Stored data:
====

Lemma sector_grid_fails (rows : list summary) :
  rows_map rows = [] -> sector_grid rows = Raise RuntimeError.
Proof.
  intros H. unfold sector_grid. fold (rows_q rows). fold (rows_map rows).
  destruct (is_empty (rows_q rows)); [reflexivity |].
  now rewrite H.
Qed.

Lemma sector_grid_shape (rows : list summary) :
  rows_map rows <> [] ->
  exists G,
    sector_grid rows
    = Ok (sorted (distinct (map m_phi (rows_q rows))),
          sorted (distinct (map k_rot (rows_q rows))), G)
    /\ has_shape G
         (length (sorted (distinct (map m_phi (rows_q rows)))))
         (length (sorted (distinct (map k_rot (rows_q rows))))).
Proof.
  intros Hne. unfold sector_grid. fold (rows_q rows). fold (rows_map rows).
  set (M := sorted (distinct (map m_phi (rows_q rows)))).
  set (K := sorted (distinct (map k_rot (rows_q rows)))).
  destruct (is_empty (rows_q rows)) eqn:Eq.
  { apply is_empty_nil in Eq. unfold rows_map in Hne. rewrite Eq in Hne.
    now contradiction Hne. }
  destruct (is_empty (rows_map rows)) eqn:Em.
  { apply is_empty_nil in Em. contradiction. }
  destruct (sorted_distinct (map m_phi (rows_q rows))) as (_ & HM & HMin).
  destruct (sorted_distinct (map k_rot (rows_q rows))) as (_ & HK & HKin).
  destruct (fill_cells M K (rows_map rows) (zeros (length M) (length K)))
    as (G & E & Hs & _); auto using zeros_shape.
  { intros r Hr. unfold rows_map in Hr. apply filter_In in Hr.
    destruct Hr as [Hr _]. split.
    - apply HMin. now apply in_map.
    - apply HKin. now apply in_map. }
  exists G. rewrite E. simpl. split; [reflexivity | exact Hs].
Qed.
End SectorGridOutcome.

Section SectorMapReading.
Import phase_sector_map.

Lemma float_of_defect (f : number_field) (e : exn) :
  float_of f = Raise e ->
  (e = KeyError /\ f = NoColumn) \/ (e = TypeError /\ f = NoValue)
  \/ (e = ValueError /\ f = NotANumber).
Proof.
  destruct f; simpl; intros H; inversion H; subst; auto.
Qed.

Lemma float_of_Ok (f : number_field) (v : R) :
  float_of f = Ok v <-> f = Number v.
Proof.
  destruct f; simpl; split; intros H; inversion H; reflexivity.
Qed.

(** What the body of the conversion loop does with one row. *)
Lemma convert_cases (c : csv_row) :
  (exists t, convert c = Ok t
             /\ t_q t = csv_q c
             /\ csv_m_phi c = Number (t_m_phi t)
             /\ csv_k_rot c = Number (t_k_rot t)
             /\ csv_delta_phi_ini c = Number (t_delta_phi_ini t)
             /\ (csv_sector c = Label (t_sector t)
                 \/ (csv_sector c = NoLabel /\ t_sector t = ""%string)))
  \/ (exists e, convert c = Raise e /\ defect c e).
Proof.
  unfold convert, defect. cbv zeta.
  destruct (csv_m_phi c) as [| | | m]; simpl;
    try (right; eexists; split; [reflexivity |]; simpl; tauto).
  destruct (csv_k_rot c) as [| | | k]; simpl;
    try (right; eexists; split; [reflexivity |]; simpl; tauto).
  destruct (csv_delta_phi_ini c) as [| | | d]; simpl;
    try (right; eexists; split; [reflexivity |]; simpl; tauto).
  destruct (csv_sector c) as [| | s]; simpl;
    try (right; eexists; split; [reflexivity |]; simpl; tauto);
    left; eexists; split; try reflexivity; simpl; tauto.
Qed.

(** The two reading passes together: every row is read, or the first
    field that cannot be read raises. *)
Lemma reading_cases (csv : list csv_row) :
  (exists rows,
      (typed <- convert_types csv ;; read_q typed) = Ok rows
      /\ Forall2 reads_as csv rows)
  \/ (exists e c,
         (typed <- convert_types csv ;; read_q typed) = Raise e
         /\ In c csv /\ defect c e).
Proof.
  assert (G : forall csv,
             (exists typed,
                 convert_types csv = Ok typed
                 /\ Forall2 (fun c t =>
                               t_q t = csv_q c
                               /\ csv_m_phi c = Number (t_m_phi t)
                               /\ csv_k_rot c = Number (t_k_rot t)
                               /\ csv_delta_phi_ini c
                                  = Number (t_delta_phi_ini t)
                               /\ (csv_sector c = Label (t_sector t)
                                   \/ (csv_sector c = NoLabel
                                       /\ t_sector t = ""%string)))
                            csv typed)
             \/ (exists e c, convert_types csv = Raise e
                             /\ In c csv /\ defect c e)).
  { clear csv. induction csv as [| c rest IH]; simpl.
    - left. exists []. split; [reflexivity | constructor].
    - destruct (convert_cases c) as [(t & E & Ht) | (e & E & Hd)]; rewrite E;
        simpl.
      + destruct IH as [(typed & E' & HF) | (e & c' & E' & Hin & Hd)];
          rewrite E'; simpl.
        * left. exists (t :: typed). split; [reflexivity |].
          now constructor.
        * right. exists e, c'. tauto.
      + right. exists e, c. tauto. }
  destruct (G csv) as [(typed & E & HF) | (e & c & E & Hin & Hd)];
    rewrite E; simpl; [| right; exists e, c; tauto].
  clear E G. induction HF as [| c t csv typed Hct HF IH]; simpl.
  - left. exists []. split; [reflexivity | constructor].
  - destruct Hct as (Hq & Hm & Hk & Hd & Hs).
    destruct (float_of (t_q t)) as [v | e] eqn:Ev; simpl.
    + apply float_of_Ok in Ev.
      destruct IH as [(rows & E' & HF') | (e & c' & E' & Hin & Hdef)];
        rewrite E'; simpl.
      * left. eexists. split; [reflexivity |].
        constructor; [| exact HF'].
        unfold reads_as. simpl. rewrite <- Hq, Ev. tauto.
      * right. exists e, c'. tauto.
    + right. exists e, c. split; [reflexivity | split; [now left |]].
      apply float_of_defect in Ev. rewrite Hq in Ev. unfold defect. simpl.
      destruct Ev as [[-> ->] | [[-> ->] | [-> ->]]]; tauto.
Qed.
(** * Messenger_Design: the Cassandra models of the messenger backend

  A shallow embedding of [app/models/cassandra_models.py] (the classes
  [MessageModel] and [ConversationModel]), of the schema created by
  [scripts/setup_db.py] and of [generate_conversation_id] from
  [scripts/generate_test_data.py], followed by the properties of
  conversation identity, fan-out writes and pagination.

  Integers are Python [int]s ([Z]); a [datetime] is the number of
  microseconds since the epoch ([Z]); a nullable column is an [option]. *)

From stdpp Require Import gmap strings list fin_maps sorting pretty.

Open Scope Z_scope.

(** ** Python built-ins used by the models *)

Module Py.

(** What the interpreter supplies and the sources only call: the built-in
    [hash] on [str] (keyed per process) and the text that an f-string
    gives to the float [now.timestamp()]. *)
Record Runtime := {
  hash : string → Z;
  timestamp_text : Z → string
}.

(** [f"{a}:{b}"] and [f"{a}:{b}:{t}"] *)
Definition fmt2 (a b : Z) : string :=
  pretty a +:+ ":" +:+ pretty b.
Definition fmt3 (rt : Runtime) (a b now : Z) : string :=
  pretty a +:+ ":" +:+ pretty b +:+ ":" +:+ timestamp_text rt now.

(** An index of a slice, brought into [0 .. len] as [list.__getitem__]
    does for a slice of step 1. *)
Definition slice_index (len i : Z) : Z :=
  if i <? 0 then Z.max (i + len) 0 else Z.min i len.

(** [l[start:stop]] *)
Definition slice {A} (l : list A) (start stop : Z) : list A :=
  let len := Z.of_nat (length l) in
  let lo := slice_index len start in
  let hi := slice_index len stop in
  take (Z.to_nat (hi - lo)) (drop (Z.to_nat lo) l).

End Py.

(** ** The three tables of [create_tables] *)

(** [messages], PRIMARY KEY ((conversation_id), created_at, message_id),
  CLUSTERING ORDER BY (created_at DESC, message_id DESC).  A TIMEUUID is
  kept as an integer whose order is the store's order on TIMEUUIDs. *)
Module Messages.

Definition key : Type := Z * Z * Z.   (* conversation_id, created_at, message_id *)

Record columns := {
  col_sender_id : Z;
  col_receiver_id : Z;
  col_content : string
}.

Record row := {
  conversation_id : Z;
  message_id : Z;
  sender_id : Z;
  receiver_id : Z;
  content : string;
  created_at : Z
}.

Definition key_of (r : row) : key :=
  (conversation_id r, created_at r, message_id r).
Definition columns_of (r : row) : columns :=
  {| col_sender_id := sender_id r; col_receiver_id := receiver_id r;
     col_content := content r |}.
Definition row_of (kv : key * columns) : row :=
  let '((c, t, m), v) := kv in
  {| conversation_id := c; message_id := m; sender_id := col_sender_id v;
     receiver_id := col_receiver_id v; content := col_content v;
     created_at := t |}.

(** [r1] comes no later than [r2] in a partition. *)
Definition precedes (r1 r2 : row) : Prop :=
  created_at r2 < created_at r1
  ∨ (created_at r1 = created_at r2 ∧ message_id r2 ≤ message_id r1).

#[global] Instance messages_precedes_dec r1 r2 : Decision (precedes r1 r2).
Proof. unfold precedes. apply _. Defined.

End Messages.

(** [conversations_by_user], PRIMARY KEY ((user_id), last_message_at,
  conversation_id), CLUSTERING ORDER BY (last_message_at DESC,
  conversation_id ASC). *)
Module ConversationsByUser.

Definition key : Type := Z * Z * Z.   (* user_id, last_message_at, conversation_id *)

Record columns := {
  col_other_user_id : Z;
  col_last_message_content : string
}.

Record row := {
  user_id : Z;
  conversation_id : Z;
  other_user_id : Z;
  last_message_at : Z;
  last_message_content : string
}.

Definition key_of (r : row) : key :=
  (user_id r, last_message_at r, conversation_id r).
Definition columns_of (r : row) : columns :=
  {| col_other_user_id := other_user_id r;
     col_last_message_content := last_message_content r |}.
Definition row_of (kv : key * columns) : row :=
  let '((u, t, c), v) := kv in
  {| user_id := u; conversation_id := c;
     other_user_id := col_other_user_id v; last_message_at := t;
     last_message_content := col_last_message_content v |}.

Definition precedes (r1 r2 : row) : Prop :=
  last_message_at r2 < last_message_at r1
  ∨ (last_message_at r1 = last_message_at r2
     ∧ conversation_id r1 ≤ conversation_id r2).

#[global] Instance index_precedes_dec r1 r2 : Decision (precedes r1 r2).
Proof. unfold precedes. apply _. Defined.

End ConversationsByUser.

(** [conversations], PRIMARY KEY conversation_id; every other column is
  nullable (an UPDATE of an absent key writes a row holding only the
  assigned columns). *)
Module Conversations.

Record columns := {
  col_user1_id : option Z;
  col_user2_id : option Z;
  col_created_at : option Z;
  col_last_message_at : option Z;
  col_last_message_content : option string
}.

Record row := {
  conversation_id : Z;
  user1_id : option Z;
  user2_id : option Z;
  created_at : option Z;
  last_message_at : option Z;
  last_message_content : option string
}.

Definition columns_of (r : row) : columns :=
  {| col_user1_id := user1_id r; col_user2_id := user2_id r;
     col_created_at := created_at r;
     col_last_message_at := last_message_at r;
     col_last_message_content := last_message_content r |}.
Definition row_of (kv : Z * columns) : row :=
  {| conversation_id := kv.1; user1_id := col_user1_id kv.2;
     user2_id := col_user2_id kv.2; created_at := col_created_at kv.2;
     last_message_at := col_last_message_at kv.2;
     last_message_content := col_last_message_content kv.2 |}.
(** * The pac agent of src/main.go: grid search, pellet and unit registries,
      and the per-turn planner, embedded as executable definitions.

    Conventions of the embedding.
    - A Go [int] is a [Z]; the arithmetic the search performs on cell fields is
      wrapped to 64 bits by [wrap].
    - A Go run-time panic (index out of range, nil dereference) is the outcome
      [Panic]; loops of the source that are not bounded by a slice are run with
      a step budget, and an exhausted budget is the separate outcome
      [OutOfFuel], so neither is ever confused with a returned value.
    - A [*Cell] held by a grid is identified with the slot (row, column) that
      holds it; a [*Pellet] or [*Pac] with its index in the slice that holds
      it.  Every such object is allocated by exactly one [append] or slot
      assignment of the source, so slots and pointers correspond one to one.
    - The calls to [log] write to the standard error stream only and are left
      out. *)

From stdpp Require Import base option list strings gmap pretty.
From Stdlib Require Import ZArith Lia Ascii.

Local Open Scope Z_scope.

(** ** Outcomes *)

Inductive result (A : Type) : Type :=
| Ok (a : A)
| Panic
| OutOfFuel.
Arguments Ok {A} a.
Arguments Panic {A}.
Arguments OutOfFuel {A}.

#[global] Instance result_ret : MRet result := λ A a, Ok a.
#[global] Instance result_bind : MBind result := λ A B k m,
  match m with
  | Ok a => k a
  | Panic => Panic
  | OutOfFuel => OutOfFuel
  end.

(** 64-bit two's complement wrap-around of Go's [int]. *)
Definition wrap (z : Z) : Z := (z + 2 ^ 63) `mod` 2 ^ 64 - 2 ^ 63.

====

▶ _DIRECTIONS_:
Your task is to retype the entries verbatim, starting with the line that holds "(length (sorted (distinct (map m_phi" and stopping after the line that holds "intros Hne. unfold".

▶ _REPLY_:
         (length (sorted (distinct (map m_phi (rows_q rows)))))
         (length (sorted (distinct (map k_rot (rows_q rows))))).
Proof.
  intros Hne. unfold sector_grid. fold (rows_q rows). fold (rows_map rows).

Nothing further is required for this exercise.